Claimant argues that the report from the consultative examining physician is inadequate to establish that she can perform the specific functional requirements of light work. But the ALJ, not a physician, is charged with determining a claimant's RFC from the medical record. See, e.g., 20 C.F.R. § 416.927(e)(2); SSR 96-5p, 1996 WL 374183, at *5. We also reject claimant's implicit argument that there must be specific, affirmative, medical evidence on the record as to each requirement of an exertional work level before an ALJ can determine RFC within that category.
Finally, claimant contends that the passage of time between the consultative examination on the record and the hearing demonstrates the need for another consultative examination. However, the only condition that claimant alleged had worsened over time was her periodic chest pain. The ALJ acknowledged this condition, but concluded, based on claimant's testimony at the hearing, that it was controlled with medication.
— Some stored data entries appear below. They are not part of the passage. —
(** The place of a processor in the order in which the function
    considers them. *)
Definition rank (p : processor) : nat :=
  match p with
  | HammingDiversityLogitsProcessor _ _ _ => 0
  | EncoderRepetitionPenaltyLogitsProcessor _ _ => 1
  | RepetitionPenaltyLogitsProcessor _ => 2
  | NoRepeatNGramLogitsProcessor _ => 3
  | EncoderNoRepeatNGramLogitsProcessor _ _ => 4
  | NoBadWordsLogitsProcessor _ _ => 5
  | MinLengthLogitsProcessor _ _ => 6
  | PrefixConstrainedLogitsProcessor _ _ => 7
  | ForcedBOSTokenLogitsProcessor _ => 8
  | ForcedEOSTokenLogitsProcessor _ _ => 9
  | InfNanRemoveLogitsProcessor => 10
  | ExponentialDecayLengthPenalty _ _ _ => 11
  | SuppressTokensLogitsProcessor _ => 12
  | SuppressTokensAtBeginLogitsProcessor _ _ => 13
  | ForceTokensLogitsProcessor _ => 14
  | LogitNormalization => 15
  end%nat.

End Processors.

Arguments config : clear implicits.
Arguments processor : clear implicits.

End Gen.

(** ** [sample] *)

Module Sampling.

Section Sample.
(** [Out] is what a forward pass returns, [K] the model keyword arguments,
    [Sc] the scores of one step, [T] a tuple entry of attentions or hidden
    states, [G] the state of the random generator, [LP] a list of logits
    processors, [SC] a list of stopping criteria. *)
Context {Out K Sc T G LP SC : Type}.
(** With fuel above twice the length of the input the scan never runs dry. *)
Lemma scan_fuel (fuel : nat) :
  (forall depth s,
      2 * length s + 2 <= fuel ->
      scan_once fuel depth s <> Stopped Exhausted) /\
  (forall depth acc s,
      2 * length s + 3 <= fuel ->
      array_items fuel depth acc s <> Stopped Exhausted) /\
  (forall depth acc s,
      2 * length s + 3 <= fuel ->
      object_members fuel depth acc s <> Stopped Exhausted).
Proof.
  induction fuel as [|fuel (IHs & IHa & IHo)].
  - repeat split; intros; lia.
  - repeat split.
    + intros depth s Hf. simpl. destruct s as [|c s1]; [discriminate|].
      simpl in Hf.
      destruct (N.eqb c 34).
      { destruct (scanstring [] s1) as [x r|w] eqn:E; [discriminate|].
        apply scanstring_stops with (n := length s1) in E; [|lia].
        subst w. discriminate. }
      destruct (N.eqb c 123).
      { destruct depth as [|depth]; [discriminate|].
        destruct (skip_ws s1) as [|c1 r0] eqn:W; [discriminate|].
        apply skip_ws_cons_length in W.
        destruct (N.eqb c1 125); [discriminate|].
        destruct (N.eqb c1 34); [|discriminate].
        apply IHo. lia. }
      destruct (N.eqb c 91).
      { destruct depth as [|depth]; [discriminate|].
        destruct (skip_ws s1) as [|c1 r0] eqn:W; [discriminate|].
        pose proof (skip_ws_length s1) as L. rewrite W in L.
        destruct (N.eqb c1 93); [discriminate|].
        apply IHa. simpl in *; lia. }
      intros A. apply scan_atom_stops in A. destruct A; discriminate.
    + intros depth acc s Hf. simpl.
      destruct (scan_once fuel depth s) as [v0 r0|w] eqn:E.
      * apply (proj1 (scan_shorter fuel)) in E.
        destruct (skip_ws r0) as [|c r1] eqn:W; [discriminate|].
        apply skip_ws_cons_length in W.
        destruct (N.eqb c 93); [discriminate|].
        destruct (N.eqb c 44); [|discriminate].
        apply IHa. pose proof (skip_ws_length r1). lia.
      * intros [= ->]. revert E. apply IHs. lia.
    + intros depth acc s Hf. simpl.
      destruct (scanstring [] s) as [key r0|w] eqn:K.
      * apply scanstring_shorter with (n := length s) in K; [|lia].
        destruct (skip_ws r0) as [|c r1] eqn:W; [discriminate|].
        apply skip_ws_cons_length in W.
        destruct (N.eqb c 58); [|discriminate].
        pose proof (skip_ws_length r1) as L1.
        destruct (scan_once fuel depth (skip_ws r1)) as [v0 r2|w] eqn:E.
        -- apply (proj1 (scan_shorter fuel)) in E.
           destruct (skip_ws r2) as [|c2 r3] eqn:W2; [discriminate|].
           apply skip_ws_cons_length in W2.
           destruct (N.eqb c2 125); [discriminate|].
           destruct (N.eqb c2 44); [|discriminate].
           destruct (skip_ws r3) as [|c3 r4] eqn:W3; [discriminate|].
           apply skip_ws_cons_length in W3.
           destruct (N.eqb c3 34); [|discriminate].
           apply IHo. lia.
        -- intros [= ->]. revert E. apply IHs. lia.
      * apply scanstring_stops with (n := length s) in K; [|lia].
        subst w. discriminate.
Qed.
(** * Location tracking server: ingestion, queries and live broadcast

    A shallow embedding of [API/server.js] and of the schema created by
    [db.js] ([ensureSchema]), followed by the properties of the
    ingestion pipeline, the two read endpoints and the WebSocket
    broadcast helper.

    The model starts where a route handler starts: the middleware in
    front of the routes (helmet, CORS, the rate limiter, the JSON body
    parser) has run and has let the request through. *)

From Stdlib Require Import ZArith QArith Qround List String Ascii Bool Lia.
From Stdlib Require Import Permutation Sorted.
From stdpp Require Import gmap strings list.
Import ListNotations.

Local Open Scope string_scope.
Local Open Scope list_scope.
Local Open Scope Z_scope.

(** ** JavaScript numbers and [Number(...)]

    A JavaScript number is [NaN], an infinity or a finite double.  A
    finite double is kept as the rational it stands for; [Number] of a
    string rounds the value written to the nearest double, to zero
    when it is too small and to an infinity when it is too large.
    Strings are sequences of bytes, the UTF-8 form of the JavaScript
    string. *)

Module JS.

Inductive num : Type :=
  | NaN
  | PosInf
  | NegInf
  | Fin (q : Q).

Inductive value : Type :=
  | Undefined
  | Str (s : string)
  | Num (n : num).

Definition is_zero (q : Q) : bool := (Qnum q =? 0)%Z.
(** * Apple Notes MCP server: sanitizer, executor and result decoding

    A shallow embedding of [src/utils/applescript.ts] and
    [src/services/appleNotesManager.ts].

    JavaScript strings are sequences of UTF-16 code units; a code unit is
    modelled as an [N] and a string as a [list N], so that the regular
    expressions of the sanitizer, [String.prototype.trim] and
    [String.prototype.split] are the functions their ECMAScript
    definitions describe. *)

From Stdlib Require Import List NArith ZArith Bool String Ascii Lia.
Import ListNotations.

Set Implicit Arguments.

(* ===================================================================== *)
(** ** JavaScript strings *)
(* ===================================================================== *)

Module Js.

Definition char := N.
Definition jsstring := list char.

(** ASCII literal as a JavaScript string. *)
Definition lit (s : string) : jsstring :=
  List.map N_of_ascii (list_ascii_of_string s).

Definition backslash : char := 92%N.
Definition dquote : char := 34%N.
Definition squote : char := 39%N.
Definition LF : char := 10%N.
Definition CR : char := 13%N.
Definition TAB : char := 9%N.
Definition comma : char := 44%N.

(** [a === b] on strings. *)
Fixpoint strict_eq (a b : jsstring) : bool :=
  match a, b with
  | [], [] => true
  | x :: a', y :: b' => N.eqb x y && strict_eq a' b'
  | _, _ => false
  end.

(** [Boolean(s)] for a string: only the empty string is falsy. *)
Definition truthy (s : jsstring) : bool :=
  match s with
  | [] => false
  | _ :: _ => true
  end.

(** [a || b] on strings. *)
Definition or_else (a b : jsstring) : jsstring :=
  if truthy a then a else b.

(** [s.replace(/c/g, r)] for a one-character pattern [c] and a replacement
    [r] without [$]: every occurrence of [c] is replaced, left to right,
    and the replacement text is not scanned again. *)
Fixpoint replaceAll (c : char) (r : jsstring) (s : jsstring) : jsstring :=
  match s with
  | [] => []
  | x :: t => if N.eqb x c then r ++ replaceAll c r t
              else x :: replaceAll c r t
  end.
Despite the lack of analysis leading up to the ALJ's RFC determination, we affirm the agency's denial of benefits in this case because we conclude that substantial evidence supports the ALJ's decision and the correct legal standards were applied. See Goatcher, 52 F.3d at 289. Accordingly, the judgment of the district court is AFFIRMED.
1. After examining the briefs and appellate record, this panel has determined unanimously to grant the parties' request for a decision on the briefs without oral argument. See Fed. R. App. P. 34(f); 10th Cir. R. 34.1(G). The case is therefore ordered submitted without oral argument.
2. Claimant also contends that the ALJ's stated conclusion that she could perform skilled work "makes no sense at all." Aplt. Br. at 19. We agree. Given claimant's lack of work history, there is no evidence that claimant possesses work skills, transferable or otherwise. However, as claimant tacitly acknowledges, because the ALJ concluded that she could perform a full or wide range of jobs in the light work category, the presence or absence of skills is not a determinative issue. Cf. 20 C.F.R. § 416.968(d)(4) (discussing transferability of skills requirement for individuals of advanced age).